▸ **Directions for this task**:
When you reach the line that contains "destruct (Z.leb_spec (length" in the data below, start reproducing lines exactly, and stop after the line that contains "do 2 f_equal.".

▸ **Material shown**:
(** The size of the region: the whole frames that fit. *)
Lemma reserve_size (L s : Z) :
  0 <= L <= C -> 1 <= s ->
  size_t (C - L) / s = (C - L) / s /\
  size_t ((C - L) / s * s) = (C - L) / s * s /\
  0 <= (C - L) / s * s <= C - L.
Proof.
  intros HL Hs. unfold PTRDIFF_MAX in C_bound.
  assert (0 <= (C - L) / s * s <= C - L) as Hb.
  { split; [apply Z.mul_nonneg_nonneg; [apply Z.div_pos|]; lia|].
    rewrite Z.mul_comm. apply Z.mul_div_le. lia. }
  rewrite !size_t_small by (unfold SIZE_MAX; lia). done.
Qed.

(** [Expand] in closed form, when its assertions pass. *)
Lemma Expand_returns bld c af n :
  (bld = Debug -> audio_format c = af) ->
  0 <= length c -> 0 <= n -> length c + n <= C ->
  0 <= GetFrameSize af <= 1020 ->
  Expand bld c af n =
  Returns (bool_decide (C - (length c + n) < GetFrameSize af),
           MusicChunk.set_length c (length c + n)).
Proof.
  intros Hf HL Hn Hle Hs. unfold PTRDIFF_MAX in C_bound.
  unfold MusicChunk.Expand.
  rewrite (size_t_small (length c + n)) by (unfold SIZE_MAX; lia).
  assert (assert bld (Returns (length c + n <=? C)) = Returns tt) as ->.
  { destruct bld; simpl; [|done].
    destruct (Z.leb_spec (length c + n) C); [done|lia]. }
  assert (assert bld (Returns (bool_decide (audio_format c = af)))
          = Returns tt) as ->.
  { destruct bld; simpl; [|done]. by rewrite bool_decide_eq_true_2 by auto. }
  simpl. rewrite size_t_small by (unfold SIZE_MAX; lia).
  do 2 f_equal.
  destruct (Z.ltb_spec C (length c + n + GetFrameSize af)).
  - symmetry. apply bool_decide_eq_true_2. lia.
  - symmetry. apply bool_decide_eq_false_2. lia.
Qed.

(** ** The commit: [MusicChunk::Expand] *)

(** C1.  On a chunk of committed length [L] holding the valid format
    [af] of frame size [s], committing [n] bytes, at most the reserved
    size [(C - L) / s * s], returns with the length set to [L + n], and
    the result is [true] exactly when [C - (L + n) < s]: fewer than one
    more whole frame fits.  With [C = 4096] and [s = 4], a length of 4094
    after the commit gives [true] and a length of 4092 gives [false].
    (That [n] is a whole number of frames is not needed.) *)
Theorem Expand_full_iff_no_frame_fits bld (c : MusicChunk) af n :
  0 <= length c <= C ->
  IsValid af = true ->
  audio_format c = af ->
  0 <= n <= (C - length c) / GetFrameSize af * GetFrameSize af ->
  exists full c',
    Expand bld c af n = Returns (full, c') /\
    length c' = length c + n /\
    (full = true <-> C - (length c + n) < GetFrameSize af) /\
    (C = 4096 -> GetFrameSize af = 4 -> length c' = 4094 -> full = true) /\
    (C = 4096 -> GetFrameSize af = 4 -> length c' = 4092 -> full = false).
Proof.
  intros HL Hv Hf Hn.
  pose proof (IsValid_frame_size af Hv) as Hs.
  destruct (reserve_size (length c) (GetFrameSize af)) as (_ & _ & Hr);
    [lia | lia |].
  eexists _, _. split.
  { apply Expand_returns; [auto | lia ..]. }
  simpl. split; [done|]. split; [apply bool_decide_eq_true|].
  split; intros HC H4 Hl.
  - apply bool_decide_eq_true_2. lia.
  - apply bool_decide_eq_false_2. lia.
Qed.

▸ **Exercise answer**:
    destruct (Z.leb_spec (length c + n) C); [done|lia]. }
  assert (assert bld (Returns (bool_decide (audio_format c = af)))
          = Returns tt) as ->.
  { destruct bld; simpl; [|done]. by rewrite bool_decide_eq_true_2 by auto. }
  simpl. rewrite size_t_small by (unfold SIZE_MAX; lia).
  do 2 f_equal.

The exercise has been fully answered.